**Assignment**. Write out, word for word, the part of the listing below that opens with the line containing "Lemma parseLoop_positional (arg" and closes with the line containing "rewrite !(prefix_dash arg)", keeping both of those lines and adding no others.

(Supplied material)

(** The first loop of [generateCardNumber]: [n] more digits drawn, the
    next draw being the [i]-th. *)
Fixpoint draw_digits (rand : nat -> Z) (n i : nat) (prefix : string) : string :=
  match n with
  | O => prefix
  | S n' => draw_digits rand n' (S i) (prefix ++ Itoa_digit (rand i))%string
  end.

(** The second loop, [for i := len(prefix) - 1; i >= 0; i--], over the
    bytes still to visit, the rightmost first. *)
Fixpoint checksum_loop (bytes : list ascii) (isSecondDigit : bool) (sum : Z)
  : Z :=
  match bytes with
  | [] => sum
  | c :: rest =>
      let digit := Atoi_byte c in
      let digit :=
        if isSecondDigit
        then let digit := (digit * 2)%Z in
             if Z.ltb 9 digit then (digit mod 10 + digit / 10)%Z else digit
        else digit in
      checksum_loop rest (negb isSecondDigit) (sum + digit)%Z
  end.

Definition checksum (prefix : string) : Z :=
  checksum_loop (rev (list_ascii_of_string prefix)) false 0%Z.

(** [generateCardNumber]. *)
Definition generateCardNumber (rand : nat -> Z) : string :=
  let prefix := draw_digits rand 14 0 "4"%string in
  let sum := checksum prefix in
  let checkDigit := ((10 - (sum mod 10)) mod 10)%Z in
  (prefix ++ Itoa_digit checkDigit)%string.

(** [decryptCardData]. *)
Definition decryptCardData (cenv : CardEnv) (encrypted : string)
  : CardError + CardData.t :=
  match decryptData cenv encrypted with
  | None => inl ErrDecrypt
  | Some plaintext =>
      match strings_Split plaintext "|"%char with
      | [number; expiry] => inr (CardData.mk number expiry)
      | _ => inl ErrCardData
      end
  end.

(End Supplied material)
(Supplied material)

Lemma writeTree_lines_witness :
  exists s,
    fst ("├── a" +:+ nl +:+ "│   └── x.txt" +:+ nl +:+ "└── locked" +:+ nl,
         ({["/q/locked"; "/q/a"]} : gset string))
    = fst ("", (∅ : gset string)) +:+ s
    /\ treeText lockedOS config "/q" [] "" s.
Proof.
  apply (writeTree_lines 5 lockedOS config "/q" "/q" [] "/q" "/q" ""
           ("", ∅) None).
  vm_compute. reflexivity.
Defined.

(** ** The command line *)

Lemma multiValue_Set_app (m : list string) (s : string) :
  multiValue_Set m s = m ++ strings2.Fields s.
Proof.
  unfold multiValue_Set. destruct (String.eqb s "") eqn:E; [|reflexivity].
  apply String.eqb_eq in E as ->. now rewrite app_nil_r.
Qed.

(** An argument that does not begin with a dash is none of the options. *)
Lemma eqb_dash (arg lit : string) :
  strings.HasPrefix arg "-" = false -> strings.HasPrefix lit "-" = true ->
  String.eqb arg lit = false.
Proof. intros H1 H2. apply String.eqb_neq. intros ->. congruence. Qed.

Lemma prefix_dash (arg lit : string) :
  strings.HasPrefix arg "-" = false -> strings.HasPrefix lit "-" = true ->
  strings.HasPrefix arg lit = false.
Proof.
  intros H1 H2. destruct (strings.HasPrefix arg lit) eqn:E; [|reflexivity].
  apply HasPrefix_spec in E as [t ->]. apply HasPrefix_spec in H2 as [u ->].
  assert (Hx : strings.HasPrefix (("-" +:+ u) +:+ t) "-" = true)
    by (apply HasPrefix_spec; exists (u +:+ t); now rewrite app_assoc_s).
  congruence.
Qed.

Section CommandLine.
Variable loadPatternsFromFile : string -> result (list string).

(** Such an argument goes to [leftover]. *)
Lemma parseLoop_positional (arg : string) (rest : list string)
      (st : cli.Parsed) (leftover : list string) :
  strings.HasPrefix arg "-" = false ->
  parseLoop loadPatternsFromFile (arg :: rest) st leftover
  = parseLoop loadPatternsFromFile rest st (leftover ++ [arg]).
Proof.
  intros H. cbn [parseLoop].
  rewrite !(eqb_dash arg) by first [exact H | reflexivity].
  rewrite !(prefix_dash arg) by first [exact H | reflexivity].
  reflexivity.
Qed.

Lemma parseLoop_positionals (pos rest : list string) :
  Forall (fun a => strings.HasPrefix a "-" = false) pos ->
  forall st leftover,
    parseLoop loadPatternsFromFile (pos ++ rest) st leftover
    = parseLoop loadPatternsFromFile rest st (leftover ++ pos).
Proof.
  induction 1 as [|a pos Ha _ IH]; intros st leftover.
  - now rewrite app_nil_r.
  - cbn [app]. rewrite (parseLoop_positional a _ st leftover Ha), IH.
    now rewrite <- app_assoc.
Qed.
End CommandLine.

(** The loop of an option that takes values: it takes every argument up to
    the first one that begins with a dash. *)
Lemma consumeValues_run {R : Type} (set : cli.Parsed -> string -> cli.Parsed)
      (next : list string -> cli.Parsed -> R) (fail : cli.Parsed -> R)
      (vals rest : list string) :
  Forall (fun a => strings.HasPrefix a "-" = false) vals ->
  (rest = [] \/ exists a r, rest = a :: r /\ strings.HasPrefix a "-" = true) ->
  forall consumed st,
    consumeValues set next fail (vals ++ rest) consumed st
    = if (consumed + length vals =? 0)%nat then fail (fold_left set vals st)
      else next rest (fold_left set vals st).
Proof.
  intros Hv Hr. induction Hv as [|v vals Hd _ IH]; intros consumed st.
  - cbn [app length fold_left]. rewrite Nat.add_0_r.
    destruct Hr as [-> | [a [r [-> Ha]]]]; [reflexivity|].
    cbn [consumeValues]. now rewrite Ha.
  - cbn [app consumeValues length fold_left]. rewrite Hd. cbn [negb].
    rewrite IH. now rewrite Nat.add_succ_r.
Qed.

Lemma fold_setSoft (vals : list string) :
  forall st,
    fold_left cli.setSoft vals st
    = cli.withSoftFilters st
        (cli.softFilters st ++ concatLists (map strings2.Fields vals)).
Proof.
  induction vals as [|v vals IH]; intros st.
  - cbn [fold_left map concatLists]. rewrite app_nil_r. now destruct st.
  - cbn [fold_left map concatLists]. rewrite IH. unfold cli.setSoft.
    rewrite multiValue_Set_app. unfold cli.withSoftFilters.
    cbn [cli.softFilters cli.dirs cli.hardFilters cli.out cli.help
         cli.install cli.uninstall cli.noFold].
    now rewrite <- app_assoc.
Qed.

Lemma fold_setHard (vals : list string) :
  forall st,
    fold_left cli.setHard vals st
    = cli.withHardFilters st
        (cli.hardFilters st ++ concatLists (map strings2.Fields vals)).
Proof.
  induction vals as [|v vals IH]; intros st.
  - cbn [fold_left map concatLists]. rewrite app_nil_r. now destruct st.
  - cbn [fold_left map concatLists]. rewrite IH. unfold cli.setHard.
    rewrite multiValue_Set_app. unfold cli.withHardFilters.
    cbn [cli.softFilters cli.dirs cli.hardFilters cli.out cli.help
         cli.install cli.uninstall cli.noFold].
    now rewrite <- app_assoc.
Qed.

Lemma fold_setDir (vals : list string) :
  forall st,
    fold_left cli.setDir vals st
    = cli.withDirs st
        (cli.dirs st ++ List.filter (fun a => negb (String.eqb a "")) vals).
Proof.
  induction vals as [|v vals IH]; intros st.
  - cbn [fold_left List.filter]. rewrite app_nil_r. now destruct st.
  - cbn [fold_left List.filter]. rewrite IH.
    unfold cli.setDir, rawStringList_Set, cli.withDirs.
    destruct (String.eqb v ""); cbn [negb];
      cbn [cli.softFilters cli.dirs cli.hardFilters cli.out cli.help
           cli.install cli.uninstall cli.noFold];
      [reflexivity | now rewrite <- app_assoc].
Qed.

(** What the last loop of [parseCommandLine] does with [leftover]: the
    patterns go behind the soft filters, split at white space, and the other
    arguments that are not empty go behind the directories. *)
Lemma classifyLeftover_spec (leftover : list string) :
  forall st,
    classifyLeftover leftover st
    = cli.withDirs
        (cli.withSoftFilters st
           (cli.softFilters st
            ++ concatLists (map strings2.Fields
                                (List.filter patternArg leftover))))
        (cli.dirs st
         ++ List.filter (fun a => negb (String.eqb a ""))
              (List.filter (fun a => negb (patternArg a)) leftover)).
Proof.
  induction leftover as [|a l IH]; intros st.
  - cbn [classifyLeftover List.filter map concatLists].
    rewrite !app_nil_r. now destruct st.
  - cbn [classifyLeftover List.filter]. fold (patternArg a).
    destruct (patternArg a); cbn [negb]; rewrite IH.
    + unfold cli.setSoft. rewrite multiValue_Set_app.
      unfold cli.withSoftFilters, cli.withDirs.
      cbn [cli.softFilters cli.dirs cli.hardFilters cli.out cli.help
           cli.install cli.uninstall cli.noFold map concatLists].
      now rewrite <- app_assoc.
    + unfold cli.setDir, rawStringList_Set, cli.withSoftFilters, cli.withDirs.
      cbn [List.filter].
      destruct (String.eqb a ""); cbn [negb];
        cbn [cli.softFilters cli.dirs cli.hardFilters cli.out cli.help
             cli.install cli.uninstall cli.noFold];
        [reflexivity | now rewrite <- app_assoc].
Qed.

(End Supplied material)

**Answer to the exercise**.
Lemma parseLoop_positional (arg : string) (rest : list string)
      (st : cli.Parsed) (leftover : list string) :
  strings.HasPrefix arg "-" = false ->
  parseLoop loadPatternsFromFile (arg :: rest) st leftover
  = parseLoop loadPatternsFromFile rest st (leftover ++ [arg]).
Proof.
  intros H. cbn [parseLoop].
  rewrite !(eqb_dash arg) by first [exact H | reflexivity].
  rewrite !(prefix_dash arg) by first [exact H | reflexivity].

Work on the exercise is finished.